- O primeiro-ministro Mark Carney anunciou que o governo canadense eliminou o escritório CORE, criado em 2019 para avaliar denúncias de abusos de direitos humanos por empresas canadenses atuando no exterior.
- A decisão ocorreu meses após a ministra de Relações Exteriores ter dito que o órgão era “importante” e gerou surpresa entre organizações ambientais e de direitos humanos.
- O CORE não concluiu investigações nos primeiros quatro anos; em 2024, último ano com um ombudsperson permanente, divulgou o resultado de cinco queixas, e desde então não possui líder permanente.
- Global Affairs Canada informou que a função do CORE foi integrada a outras estruturas com histórico de eficácia, incluindo o Ponto de Contato Nacional.
- Críticos afirmam que a medida favorece multinacionais canadenses e há relatos de comunidades atingidas que aguardam respostas a denúncias sobre abusos de direitos humanos e trabalho forçado.
O governo canadense decidiu eliminar o office de Ouvidoria para Empreendimento Responsável (CORE), criado em 2019 para analisar denúncias de supostos abusos de direitos humanos por empresas canadianas atuando no exterior. A decisão foi anunciada na semana passada pelo primeiro-ministro Mark Carney, após meses de controvérsia sobre a sua eficácia.
O CORE avaliava queixas contra setores como vestuário, mineração e óleo e gás. Em seus anos de operação, não concluiu investigações nos primeiros quatro exercícios, mas registou o desfecho de cinco casos em 2024, último ano com uma Ouvidora permanente. O cargo está hoje vago.
A decisão surpreendeu organizações ambientais e de direitos humanos, bem como pessoas que atuaram para alertar autoridades sobre ações de empresas canadenses ao redor do mundo. Observadores apontam que a pasta de Relações Exteriores já havia destacado a importância da função.
Contexto e impactos
A eliminação ocorre em meio a críticas de que o Canadá não tem feito esforço suficiente contra trabalho forçado na cadeia de suprimentos. Países e entidades internacionais vêm cobrando mecanismos mais fortes de responsabilização de empresas.

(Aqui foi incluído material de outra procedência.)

Lemma inject_event_ok (h : Hw) (vector : Z) (code : option Z) :
  0 ≤ vector < 2 ^ 8 → (∀ e, code = Some e → 0 ≤ e < 2 ^ 32) →
  let c := event_code h vector code in
  ∃ h', vmcs_inject_event h vector code = Ret (Ok tt, h') ∧
    ∀ g, field h' g =
      if decide (g = entry_info) then VmxInterruptInfo_bits (VmxInterruptInfo_from vector c)
      else if decide (g = entry_err_code) then default (field h g) c
      else if decide (g = entry_length) then
        if is_soft (from_vector vector)
        then field h (ReadOnly32 VmcsReadOnly32.VMEXIT_INSTRUCTION_LEN) else field h g
      else field h g.
Proof.
  intros Hv Hcode c. unfold vmcs_inject_event. 
  set (exit_err := ReadOnly32 VmcsReadOnly32.VMEXIT_INTERRUPTION_ERR_CODE).
  assert ((if vector_has_error_code vector then
      match code with
      | Some e => Ret (Some e)
      | None => match vmcs_read h exit_err with Ok e => Ret (Some e) | Err _ => Panic end
      end
    else Ret None) = Ret c) as ->.
  { unfold c, event_code. fold exit_err. destruct (vector_has_error_code vector); [|done].
    destruct code; [done|]. by rewrite vmcs_read_ok. }
  run. cbn [err_code int_type VmxInterruptInfo_from]. fold entry_err_code entry_length entry_info.
  assert (∃ h1, (match c with
      | Some e => write_field h entry_err_code e
      | None => Ret (Ok tt, h)
      end) = Ret (Ok tt, h1) ∧
    ∀ g, field h1 g = if decide (g = entry_err_code) then default (field h g) c else field h g)
    as (h1 & -> & F1).
  { unfold c, event_code. fold exit_err. destruct (vector_has_error_code vector).
    - destruct (write_field_ok h entry_err_code (default (field h exit_err) code)) as (h1 & -> & _ & F).
      { destruct code as [e|]; [by apply Hcode|apply (field_range h exit_err)]. }
      exists h1. split; [done|]. intros g. rewrite F. by case_decide.
    - exists h. split; [done|]. intros g. by case_decide. }
  run.
  assert (∃ h2, (if is_soft (from_vector vector) then
      let? (len, h) := read_field h1 (ReadOnly32 VmcsReadOnly32.VMEXIT_INSTRUCTION_LEN) in
      write_field h entry_length len
    else Ret (Ok tt, h1)) = Ret (Ok tt, h2) ∧
    ∀ g, field h2 g = if decide (g = entry_length) then
        if is_soft (from_vector vector)
        then field h1 (ReadOnly32 VmcsReadOnly32.VMEXIT_INSTRUCTION_LEN) else field h1 g
      else field h1 g) as (h2 & -> & F2).
  { destruct (is_soft _).
    - rewrite read_field_ok. run.
      destruct (write_field_ok h1 entry_length (field h1 (ReadOnly32 VmcsReadOnly32.VMEXIT_INSTRUCTION_LEN)))
        as (h2 & E2 & _ & F2); [apply (field_range h1 (ReadOnly32 _))|]. eauto.
    - exists h1. split; [done|]. intros g. by case_decide. }
  run.
  destruct (write_field_ok h2 entry_info (VmxInterruptInfo_bits (VmxInterruptInfo_from vector c)))
    as (h3 & -> & _ & F3); [by apply VmxInterruptInfo_bits_range|].
  exists h3. split; [done|]. intros g. rewrite F3. case_decide; [done|]. rewrite F2.
  case_decide as Hl; [|by rewrite F1].
  subst g. rewrite !F1. by repeat case_decide.
Qed.

End Inject.

(** ** The MSR bitmap *)

Definition valid_msr (msr : Z) : Prop :=
  0 ≤ msr ≤ 0x1fff ∨ 0xc000_0000 ≤ msr ≤ 0xc000_1fff.

(** The position of the bit that decides about reads or writes of [msr] (SDM Vol.
    3C, Section 24.6.9). *)
Definition msr_bit_pos (msr : Z) (is_write : bool) : Z :=
  (if msr <=? 0x1fff then 0 else 8192) + (if is_write then 16384 else 0) + msr mod 8192.

Definition byte_at (l : list Z) (i : Z) : Z := default 0 (l !! Z.to_nat i).

Definition intercepts (bm : list Z) (msr : Z) (is_write : bool) : bool :=
  let p := msr_bit_pos msr is_write in Z.testbit (byte_at bm (p / 8)) (p mod 8).

Definition bitmap_ok (bm : list Z) : Prop := zlen bm = 4096 ∧ Forall (λ b, 0 ≤ b < 2 ^ 8) bm.

Lemma msr_bit_pos_range msr w : 0 ≤ msr_bit_pos msr w < 32768.
Proof.
  unfold msr_bit_pos. pose proof (Z.mod_pos_bound msr 8192). case_bool; case_bool; lia.
Qed.

Lemma msr_bit_pos_inj msr w msr' w' : valid_msr msr → valid_msr msr' →
  msr_bit_pos msr w = msr_bit_pos msr' w' → msr = msr' ∧ w = w'.
Proof.
  unfold valid_msr, msr_bit_pos. intros Hv Hv' E.
  pose proof (Z.div_mod msr 8192). pose proof (Z.div_mod msr' 8192).
  pose proof (Z.mod_pos_bound msr 8192). pose proof (Z.mod_pos_bound msr' 8192).
  destruct (msr <=? 0x1fff) eqn:E1, (msr' <=? 0x1fff) eqn:E2; breflect;
    destruct w, w'; (split; [lia|first [done|lia]]).
Qed.

(** The new byte. *)
Definition intercept_byte (old k : Z) (intercept : bool) : Z :=
  if intercept then Z.lor old (Z.shiftl 1 k) else Z.land old (not_u 8 (Z.shiftl 1 k)).

Lemma intercept_byte_spec old k b j : 0 ≤ k < 8 → 0 ≤ j < 8 →
  Z.testbit (intercept_byte old k b) j = if j =? k then b else Z.testbit old j.
Proof.
  intros Hk Hj. unfold intercept_byte. destruct b.
  - rewrite Z.lor_spec, Z.shiftl_mul_pow2, Z.mul_1_l, Z.pow2_bits_eqb by lia.
    case_bool; [by rewrite E, Z.eqb_refl, orb_true_r|].
    rewrite (proj2 (Z.eqb_neq k j)) by lia. apply orb_false_r.
  - rewrite Z.land_spec, testbit_not_u, Z.shiftl_mul_pow2, Z.mul_1_l, Z.pow2_bits_eqb by lia.
    case_bool; [by rewrite E, Z.eqb_refl, andb_false_r|].
    rewrite (proj2 (Z.eqb_neq k j)) by lia. apply andb_true_r.
Qed.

A CORE recebeu queixas relativas a trabalho forçado e era vista por defensores como canal acessível para vítimas de abusos ligados a mineradoras canadenses. A ONU também já recomendou fortalecer poderes investigativos da ouvidoria caso haja uma nova nomeação.

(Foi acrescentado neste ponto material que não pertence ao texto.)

Definition stream_write (self : InodeRefIO S) (buf : list Z) : out (Z * InodeRefIO S) :=
  '(_, inode) ← write_at (io_inode self) (io_offset self) buf;
  '(_, self) ← seek (mkIO inode (io_offset self)) (SeekCurrent (to_signed 64 (zlen buf)));
  Ret (zlen buf, self).

Definition stream_flush (self : InodeRefIO S) : out (InodeRefIO S) := Ret self.

End Stream.

Inductive StreamOp := StreamSeek (pos : SeekFrom) | StreamRead (len : Z) | StreamWrite (buf : list Z).

(** The bytes read by a sequence of calls. *)
Fixpoint run_stream {P : Profile} {S} {IO : InodeIO S} (self : InodeRefIO S) (ops : list StreamOp) :
    out (list (list Z) * InodeRefIO S) :=
  match ops with
  | [] => Ret ([], self)
  | StreamSeek pos :: ops => '(_, self) ← seek self pos; run_stream self ops
  | StreamRead len :: ops =>
      '(_, buf, self) ← stream_read self (replicate (Z.to_nat len) 0);
      '(r, self) ← run_stream self ops;
      Ret (buf :: r, self)
  | StreamWrite buf :: ops => '(_, self) ← stream_write self buf; run_stream self ops
  end.

(** The reference: an array of [n] bytes and a position in it; [None] when a call
    leaves the array. Seeking relative to the end is not part of it. *)
Fixpoint spec_stream (n pos : Z) (f : Z → Z) (ops : list StreamOp) :
    option (list (list Z) * Z * (Z → Z)) :=
  match ops with
  | [] => Some ([], pos, f)
  | StreamSeek (SeekStart i) :: ops =>
      if (0 <=? i) && (i <=? n) then spec_stream n i f ops else None
  | StreamSeek (SeekCurrent i) :: ops =>
      if (0 <=? pos + i) && (pos + i <=? n) then spec_stream n (pos + i) f ops else None
  | StreamSeek (SeekEnd _) :: _ => None
  | StreamRead len :: ops =>
      if (0 <? len) && (pos + len <=? n) then
        '(r, pos', f') ← spec_stream n (pos + len) f ops;
        Some ((f <$> range pos (pos + len)) :: r, pos', f')
      else None
  | StreamWrite buf :: ops =>
      if (0 <? zlen buf) && (pos + zlen buf <=? n) then
        spec_stream n (pos + zlen buf) (spec_write f pos buf) ops
      else None
  end.

Section StreamProofs.
Context {P : Profile} {S : Type} {IO : InodeIO S} {FD : FlatDisk S}.

Lemma seek_current_ok (inode : S) pos i : 0 ≤ pos < 2 ^ 62 → 0 ≤ pos + i < 2 ^ 62 →
  seek (mkIO inode pos) (SeekCurrent i) = Ret (pos + i, mkIO inode (pos + i)).
Proof.
  intros Hp Hi. unfold seek. cbn [io_offset io_inode]. unfold add_i, to_signed.
  rewrite (proj2 (Z.ltb_lt pos _)) by lia.
  case_bool; [|bsolve]. run. by rewrite wrap_small by lia.
Qed.

Lemma spec_stream_agree n pos f g ops r pos' f' : agree n f g → 0 ≤ pos →
  spec_stream n pos f ops = Some (r, pos', f') →
  ∃ g', spec_stream n pos g ops = Some (r, pos', g') ∧ agree n f' g'.
Proof.
  revert pos f g r. induction ops as [|[[i|i|i]|len|buf] ops IH]; intros pos f g r Hfg Hpos Hsp; cbn in *.
  - injection Hsp as <- <- <-. by exists g.
  - revert Hsp. case_bool; intros Hsp; [|done]. eapply IH; [done|lia|done].
  - done.
  - revert Hsp. case_bool; intros Hsp; [|done]. eapply IH; [done|lia|done].
  - revert Hsp. case_bool; intros Hsp; [|done]. destruct (spec_stream n (pos + len) f ops) as [[[r1 p1] f1]|] eqn:E1; [|done].
    injection Hsp as <- <- <-. destruct (IH (pos + len) f g _ Hfg ltac:(lia) E1) as (g' & -> & Ha).
    exists g'. split; [|done]. cbn. do 4 f_equal.
    apply list_fmap_ext. intros k x Hx%lookup_seqZ. symmetry. apply Hfg. lia.
  - revert Hsp. case_bool; intros Hsp; [|done]. pose proof (zlen_nonneg buf). eapply IH; [by apply spec_write_proper|lia|done].
Qed.
(* ===== verification/Vfs.v ===== *)
(** * The virtual file system and file descriptors

    [kernel/src/fs/vfs/inode.rs], [kernel/src/fs/vfs/root.rs], the directory inodes of
    [kernel/src/fs/fat32.rs] and [kernel/src/fs/ext2.rs], and
    [kernel/src/fs/operation.rs]: a graph of shared inodes, path lookup, mounting, and
    a table of file descriptors per process. *)

From stdpp Require Import sorting.
From S2P Require Import Prelude.

(** ** Strings

    A [String] is the list of its characters; 47 is the slash. *)

Definition Str : Type := list Z.
Definition slash : Z := 47.
Definition dot : Str := [46].
Definition dotdot : Str := [46; 46].

(** [s.split("/")]: always at least one part. *)
Fixpoint split (s : Str) : list Str :=
  match s with
  | [] => [[]]
  | c :: s =>
      if c =? slash then [] :: split s
      else match split s with [] => [[c]] | x :: xs => (c :: x) :: xs end
  end.

Definition starts_with_slash (s : Str) : bool := match s with c :: _ => c =? slash | [] => false end.

(** [while !path.ends_with("/") { name.push(path.pop().unwrap()); }], on the reversed
    path: what is left, reversed, and [name]. *)
Fixpoint pop_name (rpath name : Str) : out (Str * Str) :=
  match rpath with
  | [] => Panic
  | c :: r => if c =? slash then Ret (rpath, name) else pop_name r (name ++ [c])
  end.

(** [if path.ends_with("/") { path.pop().unwrap(); }], on the reversed path. *)
Definition pop_slash (rpath : Str) : Str :=
  match rpath with c :: r => if c =? slash then r else rpath | [] => [] end.

Fixpoint str_leb (a b : Str) : bool :=
  match a, b with
  | [], _ => true
  | _ :: _, [] => false
  | x :: a, y :: b => (x <? y) || (x =? y) && str_leb a b
  end.

(** ** Inodes *)

Inductive InodeTy := Dir | File.
#[export] Instance InodeTy_eq_dec : EqDecision InodeTy.
Proof. solve_decision. Defined.

Record FileInfo := mkFileInfo { ty : InodeTy; name : Str }.

(** The derived order: types first, then names. *)
Definition FileInfo_leb (a b : FileInfo) : bool :=
  match ty a, ty b with
  | Dir, File => true
  | File, Dir => false
  | _, _ => str_leb (name a) (name b)
  end.

Definition InodeRef : Type := Z.

Inductive VolumeKind := Fat32 | Ext2.

(** What is behind the inodes: the directories and files of the file system crates,
    the devices, and the state [World] they share. [crate_list] is what an adapter's
    [list] adds to its virtual inodes. *)
Class FsCrates := {
  World : Type;
  CDir : Type;
  CLeaf : Type;
  crate_open : World → CDir → Str → out (option (CDir + CLeaf) * World);
  crate_create : World → CDir → Str → InodeTy → out (option unit * World);
  crate_list : World → CDir → out (list FileInfo);
  leaf_read_at : World → CLeaf → Z → list Z → out (Z * list Z * World);
  leaf_write_at : World → CLeaf → Z → list Z → out (Z * World);
  leaf_size : World → CLeaf → out Z;
  leaf_ioctl : World → CLeaf → Z → Z → out (Z * World);
  open_volume : VolumeKind → World → InodeRef → out (option CDir * World);
}.

(** The implementations of the trait [Inode]: [RootFS]; the directories of a mounted
    volume ([Fat32Volume], [Fat32Dir], [Ext2Volume], [Ext2Dir]); and the inodes that
    keep the trait's own [mount], [open], [create] and [list] (files, disks,
    partitions, the terminal, the frame buffer). *)
Inductive Node `{FsCrates} :=
  | RootFS (nodes : gmap Str InodeRef) (path : Str)
  | Volume (kind : VolumeKind) (virtual_inodes : gmap Str InodeRef) (path : Str) (dir : CDir)
  | Leaf (path : Str) (leaf : CLeaf).

(** ** Processes and their files *)

Inductive OpenMode := Read | Write | ReadWrite.

Definition OpenMode_from (mode : Z) : out OpenMode :=
  if mode =? 0 then Ret Read
  else if mode =? 1 then Ret Write
  else if mode =? 2 then Ret ReadWrite
  else Panic.

Record FileTuple := mkFile { file_inode : InodeRef; file_mode : OpenMode; file_offset : Z }.

Record FileDescriptorManager := mkManager {
  file_descriptors : gmap Z FileTuple;
  file_descriptor_allocator : Z;
  cwd : InodeRef;
}.

(** The inodes (an [InodeRef] is a position in [heap]), [ROOT],
    [FILE_DESCRIPTOR_MANAGERS], and the process that is running. *)
Record Vfs `{FsCrates} := mkVfs {
  heap : list Node;
  root : InodeRef;
  managers : gmap Z FileDescriptorManager;
  current : Z;
  world : World;
}.

Section Ops.
Context {P : Profile} {C : FsCrates}.

Definition set_heap (s : Vfs) (h : list Node) : Vfs := mkVfs _ h (root s) (managers s) (current s) (world s).
Definition set_world (s : Vfs) (w : World) : Vfs := mkVfs _ (heap s) (root s) (managers s) (current s) w.
Definition set_managers (s : Vfs) (m : gmap Z FileDescriptorManager) : Vfs :=
  mkVfs _ (heap s) (root s) m (current s) (world s).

Até 2024, a CORE enfrentava limitações de poder, como não poder compelir testemunhos ou produzir evidências documentais. Defensores apoiaram o fortalecimento do corpo, não a extinção, e pedem reincorporação com autonomia e prerrogativas ampliadas.
Reações e próximos passos
Entidades como a Rede Canadense pela Responsabilização Corporativa manifestaram surpresa com a decisão, destacando a falta de comunicação com pessoas diretamente impactadas. Organizações denunciam risco de impunidade para casos envolvendo grandes multinacionais.
Global Affairs Canadá informou que a decisão integra o CORE a funções com histórico de eficácia, incluindo o Ponto Nacional de Contato. A agenda oficial afirma que novas leis devem endereçar preocupações sobre abusos e cadeias de suprimento.
Advogados e pesquisadores que atuam em defesa de comunidades afetadas aguardam possíveis medidas de restauração ou substituição do CORE por estruturas com maior independência. O debate permanece aberto sobre como fortalecer a fiscalização de operações estrangeiras de empresas canadianas.